Plain Python Training Example (low-level)

This tutorial demonstrates how to train an A2C agent with Maze in plain Python without utilizing ~maze.api.run_context.RunContext. In the process it introduces and explains some of Maze' most important components and concepts.

This is complementary to the article on high-level training in plain Python <end_to_end_python_high_level>, which guides through the same setup (but with ~maze.api.run_context.RunContext support).

Environment Setup

We will first prepare our environment for use with Maze. In order to use Maze's parallelization capabilities, it is necessary to define a factory function that returns a MazeEnv of your environment. This is easily done for Gym environments:

def cartpole_env_factory():
    """ Env factory for the cartpole MazeEnv """
    # Registered gym environments can be instantiated first and then provided to GymMazeEnv:
    cartpole_env = gym.make("CartPole-v0")
    maze_env = GymMazeEnv(env=cartpole_env)

    # Another possibility is to supply the gym env string to GymMazeEnv directly:
    maze_env = GymMazeEnv(env="CartPole-v0")

    return maze_env

If you have your own environment (that is not a gym.Env) you must transform it into a MazeEnv yourself, as is shown here <env_from_scratch-maze_env>, and have your factory return that. If it is a custom gym env it can be instantiated with our wrapper as shown above.

We instantiate one environment. This will be used for convenient access to observation and action spaces later.

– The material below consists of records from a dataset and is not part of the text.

(* ===== verification/ServerIo.v ===== *)
(** * irtt-server: datagrams of a listener

    Models [crates/irtt-server/src/socket_io.rs], [socket_io/ancillary.rs] and
    [socket_options.rs] as built on Linux: which received messages reach the
    protocol core, from where a request is answered, and which socket option
    marks a reply. What [recvmsg], [sendmsg] and [setsockopt] answer is an
    argument. *)

From S2P Require Import Prelude.

(** ** Addresses (core::net) *)
(** An address is its number; [to_ipv4_mapped] recognises [::ffff:a.b.c.d]. *)
Definition to_ipv4_mapped (ip : Z) : option Z :=
  if Z.shiftr ip 32 =? 65535 then Some (Z.land ip (2 ^ 32 - 1)) else None.
Definition to_ipv6_mapped (ip : Z) : Z := Z.lor (Z.shiftl 65535 32) ip.
Definition is_unspecified (ip : Z) : bool := ip =? 0.
(** The prefix fe80::/10. *)
Definition is_unicast_link_local (ip : Z) : bool := Z.shiftr ip 118 =? 1018.

(** ** Replies (socket_io.rs, socket_options.rs) *)
Inductive ReplySource : Type :=
  | Bound
  | SourceV4 (address : Z)
  | SourceV6 (address interface_index : Z).

(** The datagram itself stands for the prefix of the buffer it fills. *)
Module ReceivedDatagram.
Record t : Type := mk {
  bytes_of : bytes;
  peer : SocketAddr;
  reply_source : ReplySource;
  kernel_rx_timestamp : option Z;
}.
End ReceivedDatagram.

(** Linux reads a socket bound to an IPv4-mapped address as an IPv4 one. *)
Definition marks_with_ipv4_option (addr : SocketAddr) : bool :=
  match addr with
  | V4 _ _ => true
  | V6 ip _ _ _ => match to_ipv4_mapped ip with Some _ => true | None => false end
  end.

Inductive ReplyMark : Type := SetTos (traffic_class : Z) | SetTclass (traffic_class : Z).
Definition set_reply_traffic_class (is_ipv4 : bool) (traffic_class : Z) : ReplyMark :=
  if is_ipv4 then SetTos traffic_class else SetTclass traffic_class.

(** ** Receiving (socket_io/ancillary.rs) *)
Inductive ControlMessage : Type :=
  | Ipv4PacketInfo (ipi_addr : Z)
  | Ipv6PacketInfo (ipi6_addr ipi6_ifindex : Z)
  | ScmTimestampns (tv_sec tv_nsec : Z)
  | OtherControl.

Inductive SockaddrStorage : Type := Inet (addr : SocketAddr) | OtherFamily.

(** A [recvmsg]: the payload that fitted, the truncation flags, the sender and
    the control messages. *)
Module RecvMsg.
Record t : Type := mk {
  payload : bytes;
  msg_trunc : bool;
  msg_ctrunc : bool;
  address : option SockaddrStorage;
  control : list ControlMessage;
}.
(** [cmsgs] refuses a control buffer that was truncated. *)
Definition cmsgs (m : t) : option (list ControlMessage) := if msg_ctrunc m then None else Some (control m).
End RecvMsg.

Definition is_unusable (m : RecvMsg.t) (require_destination : bool) : bool :=
  RecvMsg.msg_trunc m || (require_destination && RecvMsg.msg_ctrunc m).

Definition resolved_reply_source (recovered : option ReplySource) (require_destination : bool)
    : option ReplySource :=
  if require_destination then recovered else Some Bound.

Definition peer_endpoint (address : SockaddrStorage) : option SocketAddr :=
  match address with Inet addr => Some addr | OtherFamily => None end.

Definition ipv4_reply_source (address : Z) : option ReplySource :=
  if is_unspecified address then None else Some (SourceV4 address).
Definition ipv6_reply_source (address interface_index : Z) : option ReplySource :=
  if is_unspecified address then None else Some (SourceV6 address interface_index).

Definition system_time_from_timespec (tv_sec tv_nsec : Z) : option Z :=
  if bool_decide (in_u 64 tv_sec) && bool_decide (in_u 32 tv_nsec) then
    if 1_000_000_000 <=? tv_nsec then None else Some (tv_sec * 1_000_000_000 + tv_nsec)
  else None.

Module ReceiveMetadata.
Record t : Type := mk { reply_source : option ReplySource; kernel_rx_timestamp : option Z }.
Definition default : t := mk None None.
End ReceiveMetadata.

Definition metadata_step (metadata : ReceiveMetadata.t) (message : ControlMessage) : ReceiveMetadata.t :=
  match message with
  | Ipv4PacketInfo address =>
      ReceiveMetadata.mk (ipv4_reply_source address) (ReceiveMetadata.kernel_rx_timestamp metadata)
  | Ipv6PacketInfo address interface_index =>
      ReceiveMetadata.mk (ipv6_reply_source address interface_index)
        (ReceiveMetadata.kernel_rx_timestamp metadata)
  | ScmTimestampns tv_sec tv_nsec =>
      ReceiveMetadata.mk (ReceiveMetadata.reply_source metadata) (system_time_from_timespec tv_sec tv_nsec)
  | OtherControl => metadata
  end.
Definition receive_metadata (m : RecvMsg.t) : ReceiveMetadata.t :=
  match RecvMsg.cmsgs m with
  | Some messages => fold_left metadata_step messages ReceiveMetadata.default
  | None => ReceiveMetadata.default
  end.

Definition received_datagram (m : RecvMsg.t) (require_destination : bool) : option ReceivedDatagram.t :=
  if is_unusable m require_destination then None
  else
    let metadata := receive_metadata m in
    address ← RecvMsg.address m;
    peer ← peer_endpoint address;
    reply_source ← resolved_reply_source (ReceiveMetadata.reply_source metadata) require_destination;
    Some (ReceivedDatagram.mk (RecvMsg.payload m) peer reply_source
            (ReceiveMetadata.kernel_rx_timestamp metadata)).

Definition INTERRUPTED_YIELD_THRESHOLD : Z := 64.

(** One turn of the receive future: it goes on, with the interruptions in a row so
    far and having yielded or not, or completes. *)
Inductive Receiving : Type :=
  | ReceiveAgain (consecutive_interrupted : Z) (yielded : bool)
  | ReceiveDone (result : IoError + option ReceivedDatagram.t).

(** What the turn met: an error of [readable], or the outcome of [recvmsg]. *)
Inductive RecvAttempt : Type :=
  | NotReadable (error : IoError)
  | Recvmsg (outcome : IoError + RecvMsg.t).

Definition receive_ancillary (consecutive_interrupted : Z) (attempt : RecvAttempt)
    (require_destination : bool) : Receiving :=
  match attempt with
  | NotReadable error => ReceiveDone (inl error)
  | Recvmsg (inl WouldBlock) => ReceiveAgain 0 false
  | Recvmsg (inl Interrupted) =>
      let consecutive_interrupted := consecutive_interrupted + 1 in
      if INTERRUPTED_YIELD_THRESHOLD <=? consecutive_interrupted then ReceiveAgain 0 true
      else ReceiveAgain consecutive_interrupted false
  | Recvmsg (inl error) => ReceiveDone (inl error)
  | Recvmsg (inr m) => ReceiveDone (inr (received_datagram m require_destination))
  end.

(** [receive]: a datagram that fills the buffer may have been cut down to it. *)
Definition receive (capacity consecutive_interrupted : Z) (attempt : RecvAttempt)
    (select_reply_source : bool) : Receiving :=
  match receive_ancillary consecutive_interrupted attempt select_reply_source with
  | ReceiveDone (inr received) =>
      ReceiveDone (inr (datagram ← received;
        if len (ReceivedDatagram.bytes_of datagram) <? capacity then Some datagram else None))
  | r => r
  end.

(** ** Sending *)
Inductive PacketInfo : Type :=
  | In4 (ipi_ifindex ipi_spec_dst : Z)
  | In6 (ipi6_addr ipi6_ifindex : Z).

(** The arguments of a [sendmsg] (or of [send_to], without packet info). *)
Module Outgoing.
Record t : Type := mk { bytes_of : bytes; destination : SocketAddr; info : option PacketInfo }.
End Outgoing.

Definition egress_interface_index (address interface_index : Z) : Z :=
  if is_unicast_link_local address then interface_index else 0.

Definition as_ipv6_endpoint (peer : SocketAddr) : SocketAddr :=
  match peer with
  | V6 _ _ _ _ => peer
  | V4 ip port => V6 (to_ipv6_mapped ip) port 0 0
  end.

Definition send_once (b : bytes) (peer : SocketAddr) (reply_source : ReplySource) : Outgoing.t :=
  match reply_source with
  | Bound => Outgoing.mk b peer None
  | SourceV4 address => Outgoing.mk b peer (Some (In4 0 address))
  | SourceV6 address interface_index =>
      Outgoing.mk b (as_ipv6_endpoint peer)
        (Some (In6 address (egress_interface_index address interface_index)))
  end.

(** What a turn of the send future comes to: [None] is to wait for writability. *)
Definition send_from_source (outcome : IoError + Z) : option (IoError + Z) :=
  match outcome with inl WouldBlock => None | result => Some result end.

(** ** Lemmas *)

(** The source a message names: the address its request was sent to. *)
Definition named_source (message : ControlMessage) : option ReplySource :=
  match message with
  | Ipv4PacketInfo address => Some (SourceV4 address)
  | Ipv6PacketInfo address interface_index => Some (SourceV6 address interface_index)
  | _ => None
  end.

(** The packet info a message carries: the last, where there are several. *)
Definition is_packet_info (message : ControlMessage) : bool :=
  match message with Ipv4PacketInfo _ | Ipv6PacketInfo _ _ => true | _ => false end.
Definition packet_info (m : RecvMsg.t) : option ControlMessage :=
  last (filter (λ message, is_packet_info message = true) (RecvMsg.control m)).

(** A source a reply can be sent from. *)
Definition specified (source : ReplySource) : Prop :=
  match source with Bound => False | SourceV4 address | SourceV6 address _ => address ≠ 0 end.

Lemma metadata_source messages metadata :
  ReceiveMetadata.reply_source (fold_left metadata_step messages metadata) =
  match last (filter (λ message, is_packet_info message = true) messages) with
  | Some (Ipv4PacketInfo address) => ipv4_reply_source address
  | Some (Ipv6PacketInfo address interface_index) => ipv6_reply_source address interface_index
  | _ => ReceiveMetadata.reply_source metadata
  end.
Proof.
  induction messages as [|message messages IH] using rev_ind; [done|].
  rewrite fold_left_app, filter_app, filter_cons. cbn [fold_left]. destruct message; cbn [metadata_step is_packet_info];
    rewrite ?decide_True, ?decide_False, ?filter_nil, ?last_snoc, ?app_nil_r by done; done.
Qed.

(** What a message that is served says: it came whole, from the sender; and where a
    reply's source is selected, the last packet info names one. *)
Lemma received_inv m require_destination d :
  received_datagram m require_destination = Some d →
  ReceivedDatagram.bytes_of d = RecvMsg.payload m ∧ RecvMsg.msg_trunc m = false ∧
  RecvMsg.address m = Some (Inet (ReceivedDatagram.peer d)) ∧
  ReceivedDatagram.kernel_rx_timestamp d = ReceiveMetadata.kernel_rx_timestamp (receive_metadata m) ∧
  if require_destination
  then RecvMsg.msg_ctrunc m = false ∧ specified (ReceivedDatagram.reply_source d) ∧
       packet_info m ≫= named_source = Some (ReceivedDatagram.reply_source d)
  else ReceivedDatagram.reply_source d = Bound.
Proof.
  unfold received_datagram, is_unusable.
  destruct (RecvMsg.msg_trunc m); simpl; [done|].
  destruct (require_destination && RecvMsg.msg_ctrunc m) eqn:Hct; [done|].
  destruct (RecvMsg.address m) as [[addr|]|]; simpl; try done.
  destruct (resolved_reply_source _ _) as [source|] eqn:Hs; simpl; [|done]. intros [= <-]. simpl.
  do 4 (split; [done|]). destruct require_destination; simpl in *; [|by injection Hs as <-].
  split; [done|]. unfold receive_metadata, RecvMsg.cmsgs in Hs. rewrite Hct, metadata_source in Hs. unfold packet_info.
  destruct (last _) as [[address|address ifindex|sec nsec|]|]; try done;
    unfold ipv4_reply_source, ipv6_reply_source, is_unspecified in Hs; destruct (Z.eqb_spec address 0); try done;
    by injection Hs as <-.
Qed.

Lemma receive_inv capacity n attempt select_reply_source d :
  receive capacity n attempt select_reply_source = ReceiveDone (inr (Some d)) →
  ∃ m, attempt = Recvmsg (inr m) ∧ received_datagram m select_reply_source = Some d ∧
       len (ReceivedDatagram.bytes_of d) < capacity.
Proof.
  unfold receive. destruct attempt as [e|[[]|m]]; simpl; try done; [by destruct (_ <=? _)|].
  destruct (received_datagram m select_reply_source) as [d'|] eqn:Hr; simpl; [|done].
  destruct (Z.ltb_spec (len (ReceivedDatagram.bytes_of d')) capacity); intros [= <-]. by exists m.
Qed.

(** The receive future yields before it has been interrupted 64 times in a row. *)
Lemma receive_interrupted capacity n attempt select_reply_source n' yielded :
  0 <= n < INTERRUPTED_YIELD_THRESHOLD →
  receive capacity n attempt select_reply_source = ReceiveAgain n' yielded →
  0 <= n' < INTERRUPTED_YIELD_THRESHOLD ∧ (yielded = false → n' <= n + 1).
Proof.
  unfold receive, INTERRUPTED_YIELD_THRESHOLD. intros Hn.
  destruct attempt as [e|[[]|m]]; simpl; try done; [intros [= <- <-]; lia|].
  unfold INTERRUPTED_YIELD_THRESHOLD. destruct (Z.leb_spec 64 (n + 1)); intros [= <- <-]; split; [lia|done|lia|lia].
Qed.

env = cartpole_env_factory()
observation_space = env.observation_space
action_space = env.action_space

Model Setup

Now that the environment setup is done, let us develop the policy and value networks that will be used. We will pay special attention to emphasize the format required by Maze. When creating your own models, it is important to know two things:

Maze works with dictionaries throughout, which means that arguments for the constructor and the input and return values of the forward method are dicts with user-defined keys.
Policy networks and value network constructors have required arguments: for policy nets, these are obs_shapes and action_logit_dicts, for value nets, this is obs_shapes.

The required format is explained in more detail here <custom_models_signature>. With this in mind, let us create a simple linear mapping network with the required constraints:

class CartpolePolicyNet(nn.Module):
    """ Simple linear policy net for demonstration purposes. """
    def __init__(self, obs_shapes: Sequence[int], action_logit_shapes: Sequence[int]):
        super().__init__()
        self.net = nn.Sequential(
            nn.Linear(in_features=obs_shapes[0], out_features=action_logit_shapes[0])
        )

    def forward(self, x_dict: Dict[str, torch.Tensor]) -> Dict[str, torch.Tensor]:
        # Since x_dict has to be a dictionary in Maze, we extract the input for the network.
        x = x_dict['observation']

        # Do the forward pass.
        logits = self.net(x)

        # Since the return value has to be a dict again, put the
        # forward pass result into a dict with the  correct key.
        logits_dict = {'action': logits}

        return logits_dict

# Instantiate our custom policy net.
policy_net = CartpolePolicyNet(
    obs_shapes=env.observation_space.spaces['observation'].shape,
    action_logit_shapes=(env.action_space.spaces['action'].n,)
)

and

class CartpoleValueNet(nn.Module):
    """ Simple linear value net for demonstration purposes. """
    def __init__(self, obs_shapes: Sequence[int]):
        super().__init__()
        self.value_net = nn.Sequential(nn.Linear(in_features=obs_shapes[0], out_features=1))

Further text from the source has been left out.